Go through the entries below line by line and tally those holding "SortRatioFacts"; write only the tally.

Items listed in a dataset
---
(** X15.  The label of [directory/name] is the label of [name], when the name
    has no slash and the directory no line feed. *)
Theorem label_ignores_directory (directory name : string) :
  ~ In "010"%char (list_ascii_of_string directory) ->
  ~ In "/"%char (list_ascii_of_string name) ->
  label_of_dir (directory ++ "/" ++ name) = label_of_dir name.
Proof.
  intros Hd Hn. unfold label_of_dir, strip_directories.
  rewrite list_ascii_app. cbn [append list_ascii_of_string].
  rewrite (after_directory _ _ Hd Hn), (no_slash_kept _ Hn). reflexivity.
Qed.

(** X15 on a directory of [raw_data]. *)
Lemma label_ignores_directory_witness :
  label_of_dir ("raw_data" ++ "/" ++ "Golden Retriever_01")
  = label_of_dir "Golden Retriever_01".
Proof.
  apply (label_ignores_directory "raw_data" "Golden Retriever_01").
  - cbn. intuition discriminate.
  - cbn. intuition discriminate.
Defined.

(** X16.  A top prediction that is not in the form of a directory label (an
    upper-case letter, an underscore, two spaces) never counts as a true
    positive: it adds a false negative and a false positive. *)
Theorem unnormalised_prediction_misses (label_dir top : string) (c : counters) :
  ~ normal_label (list_ascii_of_string top) ->
  update_metrics (label_of_dir label_dir) top c
  = mk_counters (S (count c)) (tp c) (S (fn c)) (S (fp c)).
Proof.
  intro H. apply update_metrics_miss. intros ->. apply H.
  apply label_of_dir_chars.
Qed.

(** X16 on the prediction [Cat] for the directory [Cat]. *)
Lemma unnormalised_prediction_misses_witness :
  update_metrics (label_of_dir "d/Cat") "Cat" counters0 = mk_counters 1 0 1 1.
Proof.
  apply (unnormalised_prediction_misses "d/Cat" "Cat" counters0).
  intros [F _]. inversion F as [|? ? Hc _]; subst.
  destruct Hc as [Hc|Hc]; discriminate Hc.
Defined.

Lemma length_append (p s : string) :
  String.length (p ++ s) = (String.length p + String.length s)%nat.
Proof. induction p as [|c p IH]; [reflexivity|]. cbn. rewrite IH. reflexivity. Qed.

Lemma substring_all (s : string) : substring 0 (String.length s) s = s.
Proof. induction s as [|c s IH]; [reflexivity|]. cbn. rewrite IH. reflexivity. Qed.

Lemma substring_suffix (p s : string) :
  substring (String.length p) (String.length s) (p ++ s) = s.
Proof. induction p as [|c p IH]; [apply substring_all|]. cbn. exact IH. Qed.

Lemma substring_split (s : string) : forall n,
  (n <= String.length s)%nat ->
  exists p, s = (p ++ substring n (String.length s - n) s)%string.
Proof.
  induction s as [|c s IH]; intros n H.
  - exists "". destruct n; reflexivity.
  - destruct n as [|n].
    + exists "". cbn [append]. rewrite Nat.sub_0_r. symmetry. apply substring_all.
    + cbn in H. destruct (IH n) as (p & E); [lia|].
      exists (String c p). cbn. rewrite <- E. reflexivity.
Qed.

Lemma endswith_spec (s suffix : string) :
  endswith s suffix = true <-> exists p, s = (p ++ suffix)%string.
Proof.
  unfold endswith. rewrite andb_true_iff, Nat.leb_le, String.eqb_eq. split.
  - intros [L E].
    destruct (substring_split s (String.length s - String.length suffix)) as (p & Hp);
      [lia|].
    exists p. rewrite Hp at 1. f_equal.
    replace (String.length s - (String.length s - String.length suffix))%nat
      with (String.length suffix) by lia.
    exact E.
  - intros (p & ->). rewrite length_append. split; [lia|].
    replace (String.length p + String.length suffix - String.length suffix)%nat
      with (String.length p) by lia.
    apply substring_suffix.
Qed.

(** X17.  A file gets predictions only if its name is some [p] followed by
    [.jpg] or [.jpeg], and every such name is passed to the classifier. *)
Theorem get_image_prediction_jpeg (run_graph : string -> predictions) (image : string) :
  (get_image_prediction run_graph image <> [] ->
   exists p, image = (p ++ ".jpg")%string \/ image = (p ++ ".jpeg")%string) /\
  (forall p, get_image_prediction run_graph (p ++ ".jpg") = run_graph (p ++ ".jpg")%string) /\
  (forall p, get_image_prediction run_graph (p ++ ".jpeg") = run_graph (p ++ ".jpeg")%string).
Proof.
  unfold get_image_prediction. split; [|split].
  - intro H. destruct (endswith image ".jpg") eqn:J.
    + apply endswith_spec in J. destruct J as (p & ->). exists p. left. reflexivity.
    + destruct (endswith image ".jpeg") eqn:J'.
      * apply endswith_spec in J'. destruct J' as (p & ->). exists p. right. reflexivity.
      * exfalso. apply H. reflexivity.
  - intro p. assert (E : endswith (p ++ ".jpg") ".jpg" = true)
      by (apply endswith_spec; exists p; reflexivity).
    rewrite E. reflexivity.
  - intro p. assert (E : endswith (p ++ ".jpeg") ".jpeg" = true)
      by (apply endswith_spec; exists p; reflexivity).
    rewrite E, orb_true_r. reflexivity.
Qed.

Lemma drop_while_split (f : ascii -> bool) (l : list ascii) :
  exists ws, l = ws ++ drop_while f l /\ Forall (fun c => f c = true) ws /\
             (forall c r, drop_while f l = c :: r -> f c = false).
Proof.
  induction l as [|c l IH].
  - exists []. repeat split; [constructor|discriminate].
  - cbn [drop_while]. destruct (f c) eqn:E.
    + destruct IH as (ws & E1 & F & N). exists (c :: ws).
      split; [cbn; rewrite <- E1; reflexivity|]. split; [constructor; assumption|exact N].
    + exists []. split; [reflexivity|]. split; [constructor|].
      intros c' r H. injection H as <- _. exact E.
Qed.

Lemma drop_while_fixed (f : ascii -> bool) (l : list ascii) :
  (forall c r, l = c :: r -> f c = false) -> drop_while f l = l.
Proof.
  destruct l as [|c l]; [reflexivity|]. intro H. cbn [drop_while].
  rewrite (H c l eq_refl). reflexivity.
Qed.

(** The separators 28 to 31, the no-break space and the next-line character
    are stripped like the space and the line feed. *)
Lemma rstrip_separators :
  rstrip (String "c" (String "a" (String "t"
            (String (ascii_of_nat 31) (String (ascii_of_nat 160)
               (String (ascii_of_nat 133) (String "010" "")))))))
  = "cat".
Proof. reflexivity. Qed.

(** X18.  [load_labels] returns one label per line: the line without its
    trailing whitespace (the characters 9 to 13, 28 to 32, 133 and 160), which
    stripping again leaves as it is. *)
Theorem load_labels_stripped (lines : list string) :
  List.length (load_labels lines) = List.length lines /\
  Forall2 (fun line label =>
             (exists ws, list_ascii_of_string line = list_ascii_of_string label ++ ws
                         /\ Forall (fun c => is_space c = true) ws) /\
             (forall l c, list_ascii_of_string label = l ++ [c] -> is_space c = false) /\
             rstrip label = label)
          lines (load_labels lines).
Proof.
  unfold load_labels. split; [apply length_map|].
  induction lines as [|s lines IH]; [constructor|]. cbn [map]. constructor; [|exact IH].
  unfold rstrip.
  destruct (drop_while_split is_space (rev (list_ascii_of_string s))) as (ws & E & F & N).
  set (k := drop_while is_space (rev (list_ascii_of_string s))) in *.
  rewrite !list_ascii_of_string_of_list_ascii.
  assert (Last : forall l c, rev k = l ++ [c] -> is_space c = false).
  { intros l c H. apply (f_equal (@rev ascii)) in H.
    rewrite rev_involutive, rev_app_distr in H. cbn in H. apply (N c (rev l) H). }
  split; [|split].
  - exists (rev ws). split.
    + apply (f_equal (@rev ascii)) in E. rewrite rev_involutive, rev_app_distr in E.
      exact E.
    + apply Forall_rev, F.
  - exact Last.
  - rewrite rev_involutive. rewrite (drop_while_fixed is_space k N). reflexivity.
Qed.

Lemma ratio_ltb_false (a b : ratio) : ratio_ltb a b = false <-> ratio_le b a.
Proof.
  destruct a as [x|], b as [y|]; cbn; try tauto.
  - apply Qgtb_false.
  - split; [discriminate|tauto].
Qed.

Lemma ratio_ltb_true (a b : ratio) : ratio_ltb a b = true -> ratio_le a b.
Proof.
  destruct a as [x|], b as [y|]; cbn; try tauto; try discriminate.
  intro H. apply Qgtb_true in H. lra.
Qed.

Lemma ratio_le_trans (a b c : ratio) : ratio_le a b -> ratio_le b c -> ratio_le a c.
Proof.
  destruct a as [x|], b as [y|], c as [z|]; cbn; try tauto. intros. lra.
Qed.

Section SortRatioFacts.
Context {A : Type}.
Variable key : A -> ratio.

Lemma insert_by_ratio_perm (x : A) (l : list A) :
  Permutation (x :: l) (insert_by_ratio key x l).
Proof.
  induction l as [|y l IH]; cbn [insert_by_ratio]; [reflexivity|].
  destruct (ratio_ltb (key y) (key x)); [|reflexivity].
  rewrite perm_swap. apply perm_skip, IH.
Qed.

Lemma sort_by_ratio_perm (l : list A) : Permutation l (sort_by_ratio key l).
Proof.
  induction l as [|x l IH]; cbn [sort_by_ratio fold_right]; [constructor|].
  rewrite <- insert_by_ratio_perm. apply perm_skip, IH.
Qed.

Lemma insert_by_ratio_sorted (x : A) (l : list A) :
  StronglySorted (ratio_key_le key) l ->
  StronglySorted (ratio_key_le key) (insert_by_ratio key x l).
Proof.
  induction 1 as [|y l Hs IH Hall]; cbn [insert_by_ratio].
  - constructor; constructor.
  - destruct (ratio_ltb (key y) (key x)) eqn:E.
    + constructor; [exact IH|].
      apply (Permutation_Forall (insert_by_ratio_perm x l)).
      constructor; [apply ratio_ltb_true, E|exact Hall].
    + apply ratio_ltb_false in E. constructor; [constructor; assumption|].
      constructor; [exact E|].
      revert Hall. apply Forall_impl. intros a Ha.
      apply (ratio_le_trans _ (key y)); assumption.
Qed.

Lemma sort_by_ratio_sorted (l : list A) :
  StronglySorted (ratio_key_le key) (sort_by_ratio key l).
Proof.
  induction l as [|x l IH]; cbn [sort_by_ratio fold_right]; [constructor|].
  apply insert_by_ratio_sorted, IH.
Qed.

Lemma ratio_eqb_not_lt (a b r : ratio) :
  ratio_eqb a r = true -> ratio_eqb b r = true -> ratio_ltb a b = false.
Proof.
  destruct a as [x|], b as [y|], r as [z|]; cbn; try discriminate; try reflexivity.
  intros H1 H2. apply Qeq_bool_iff in H1, H2. apply Qgtb_false. lra.
Qed.

Lemma insert_by_ratio_filter (r : ratio) (x : A) (l : list A) :
  filter (has_ratio key r) (insert_by_ratio key x l)
  = filter (has_ratio key r) (x :: l).
Proof.
  induction l as [|y l IH]; [reflexivity|]. cbn [insert_by_ratio].
  destruct (ratio_ltb (key y) (key x)) eqn:E; [|reflexivity].
  cbn [filter] in *. rewrite IH.
  destruct (has_ratio key r x) eqn:Hx; [|reflexivity].
  destruct (has_ratio key r y) eqn:Hy; [exfalso|reflexivity].
  unfold has_ratio in *. rewrite (ratio_eqb_not_lt _ _ r Hy Hx) in E. discriminate E.
Qed.

Lemma sort_by_ratio_stable (r : ratio) (l : list A) :
  filter (has_ratio key r) (sort_by_ratio key l) = filter (has_ratio key r) l.
Proof.
  induction l as [|x l IH]; [reflexivity|].
  cbn [sort_by_ratio fold_right]. rewrite insert_by_ratio_filter.
  cbn [filter]. fold (sort_by_ratio key l). rewrite IH. reflexivity.
Qed.

Lemma ratio_sorted_filter (f : A -> bool) (l : list A) :
  StronglySorted (ratio_key_le key) l ->
  StronglySorted (ratio_key_le key) (filter f l).
Proof.
  induction 1 as [|x l _ IH Hall]; [constructor|]. cbn [filter].
  destruct (f x); [|exact IH]. constructor; [exact IH|].
  apply Forall_forall. intros y Hy. apply filter_In in Hy.
  rewrite Forall_forall in Hall. apply Hall. tauto.
Qed.
End SortRatioFacts.

(** X19.  Strategy 2 orders the records by ratio: a stable sort in which the
    records of infinite ratio come last. *)
Theorem closest_ratio_first_sorted (l : list image_info) :
  Permutation l (closest_ratio_first l) /\
  StronglySorted (ratio_key_le info_ratio) (closest_ratio_first l) /\
  (forall r, filter (has_ratio info_ratio r) (closest_ratio_first l)
             = filter (has_ratio info_ratio r) l) /\
  (forall pre i post, closest_ratio_first l = pre ++ i :: post ->
                      info_ratio i = Infinity ->
                      forall j, In j post -> info_ratio j = Infinity).
Proof.
  unfold closest_ratio_first. split; [apply sort_by_ratio_perm|].
  split; [apply sort_by_ratio_sorted|]. split; [intro r; apply sort_by_ratio_stable|].
  intros pre i post E Hi j Hj.
  pose proof (sort_by_ratio_sorted info_ratio l) as S. rewrite E in S.
  apply sorted_app_le in S. destruct S as [S _].
  inversion S as [|? ? _ Hall]; subst. rewrite Forall_forall in Hall.
  specialize (Hall j Hj). unfold ratio_key_le in Hall. rewrite Hi in Hall.
  destruct (info_ratio j); [destruct Hall|reflexivity].
Qed.

Lemma append_space_inj (s1 : string) : forall t1 s2 t2 : string,
  ~ In " "%char (list_ascii_of_string s1) ->
  ~ In " "%char (list_ascii_of_string s2) ->
  (s1 ++ " " ++ t1 = s2 ++ " " ++ t2)%string -> s1 = s2 /\ t1 = t2.
Proof.
  induction s1 as [|c s1 IH]; intros t1 [|c' s2] t2 N1 N2 E; cbn in E.
  - injection E as ->. split; reflexivity.
  - injection E as <- _. exfalso. apply N2. left. reflexivity.
  - injection E as -> _. exfalso. apply N1. left. reflexivity.
  - injection E as <- E. apply IH in E.
    + destruct E as [-> ->]. split; reflexivity.
    + intro H. apply N1. right. exact H.
    + intro H. apply N2. right. exact H.
Qed.
(** * EDC demo: policy evaluator, contract negotiation and transfer process

  A shallow embedding of the provider connector of the dataspace demo:
  - [shared/models.py]: constraints, permissions, prohibitions, policies;
  - [shared/policies.py]: [PolicyEvaluator] and the policy templates;
  - [provider-connector/store.py]: the in-memory store;
  - [provider-connector/contracts.py]: the negotiation handlers;
  - [provider-connector/transfers.py]: the transfer handlers;
  - [provider-connector/main.py]: [reset_demo];
  - [provider-connector/data_plane.py]: [preview_asset];
  - [provider-connector/catalog.py]: [get_dataset], [get_catalog] and
    [get_policy].

  What the embedding covers and what it leaves out:
  - Python values are the type [value]: [None], booleans, integers,
    strings, lists and dicts.  Floating point numbers are left out, and
    strings are ASCII strings (every identifier of the policy templates
    is): [upper], [lower] and [repr] are [str.upper], [str.lower] and
    [repr] on the strings that satisfy [is_ascii], and what they give on
    other strings is not what Python gives.
  - An expression either has a value or raises [TypeError],
    [AttributeError] or [NameError]; a handler either answers, raises an
    [HTTPException], or lets such an exception through.
  - The store of a handler is the dict [_store] with its five keys, the
    shape [initialize_store] is written to bind it to.  The module binds
    [_store] to the empty dict and [initialize_store] raises before it
    binds it again, so a store with the five keys is one the caller has
    installed: the statements hold of every such store, and the
    [KeyError] of a handler on the empty dict is left out.  The clock,
    [uuid4] and the sample-data files are inputs of each request
    ([env]).
  - The routes that list the store, and the JSON-LD envelope of the
    answers, are left out; so is the consumer connector, which keeps a
    mirror of what the provider answers. *)

From Stdlib Require Import ZArith String Ascii List Bool Lia.
From Stdlib Require Import DecimalString.
From stdpp Require Import base gmap strings list.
---
◆ Task result: 2